* Material shown:
(* ===== verification/SqlEvidence.v ===== *)
(** The rest of the durable store ([cross-chain-coordinator/store/sql.go]): the outbox and
    the inbox, delivery attempts, source proofs, finality certificates, header observations,
    reorganizations, the provisioned routes and the health check. *)
From S2P Require Import Prelude GoStd CrossChainTypes MessageStore SqlStore.
From S2P Require Message Gateway.

(** * Recording with replay

    The shape the recording operations share: an answer that matches the request is the
    result; after an error the row is read again, and it is the result if it matches. *)
Definition recorded {W A} (operation : string) (sent : result sql_error A)
    (reload : W → W * result sql_error A) (fresh replay : A → bool) (w : W) : W * result sql_error A :=
  match sent with
  | Err scanErr =>
      let '(w, reloaded) := reload w in
      (w, match reloaded with
          | Ok r => if replay r then Ok r else Err Conflict
          | Err _ => Err (classifyMutationError operation scanErr Conflict)
          end)
  | Ok r => (w, if fresh r then Ok r else Err Conflict)
  end.

(** A load whose missing row is [ErrNotFound]. *)
Definition loaded {A} (operation : string) (r : result sql_error A) : result sql_error A :=
  match r with
  | Ok a => Ok a
  | Err e => if is_no_rows e then Err NotFound else Err (Wrapped operation e)
  end.
(** The same for the procedures that raise a text with "not found". *)
Definition loaded_text {A} (operation : string) (r : result sql_error A) : result sql_error A :=
  match r with
  | Ok a => Ok a
  | Err e => if mentions (error_text e) "not found" then Err NotFound else Err (Wrapped operation e)
  end.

* What is required: Return all of the material above exactly as it stands.

* Result:
(* ===== verification/SqlEvidence.v ===== *)
(** The rest of the durable store ([cross-chain-coordinator/store/sql.go]): the outbox and
    the inbox, delivery attempts, source proofs, finality certificates, header observations,
    reorganizations, the provisioned routes and the health check. *)
From S2P Require Import Prelude GoStd CrossChainTypes MessageStore SqlStore.
From S2P Require Message Gateway.

(** * Recording with replay

    The shape the recording operations share: an answer that matches the request is the
    result; after an error the row is read again, and it is the result if it matches. *)
Definition recorded {W A} (operation : string) (sent : result sql_error A)
    (reload : W → W * result sql_error A) (fresh replay : A → bool) (w : W) : W * result sql_error A :=
  match sent with
  | Err scanErr =>
      let '(w, reloaded) := reload w in
      (w, match reloaded with
          | Ok r => if replay r then Ok r else Err Conflict
          | Err _ => Err (classifyMutationError operation scanErr Conflict)
          end)
  | Ok r => (w, if fresh r then Ok r else Err Conflict)
  end.

(** A load whose missing row is [ErrNotFound]. *)
Definition loaded {A} (operation : string) (r : result sql_error A) : result sql_error A :=
  match r with
  | Ok a => Ok a
  | Err e => if is_no_rows e then Err NotFound else Err (Wrapped operation e)
  end.
(** The same for the procedures that raise a text with "not found". *)
Definition loaded_text {A} (operation : string) (r : result sql_error A) : result sql_error A :=
  match r with
  | Ok a => Ok a
  | Err e => if mentions (error_text e) "not found" then Err NotFound else Err (Wrapped operation e)
  end.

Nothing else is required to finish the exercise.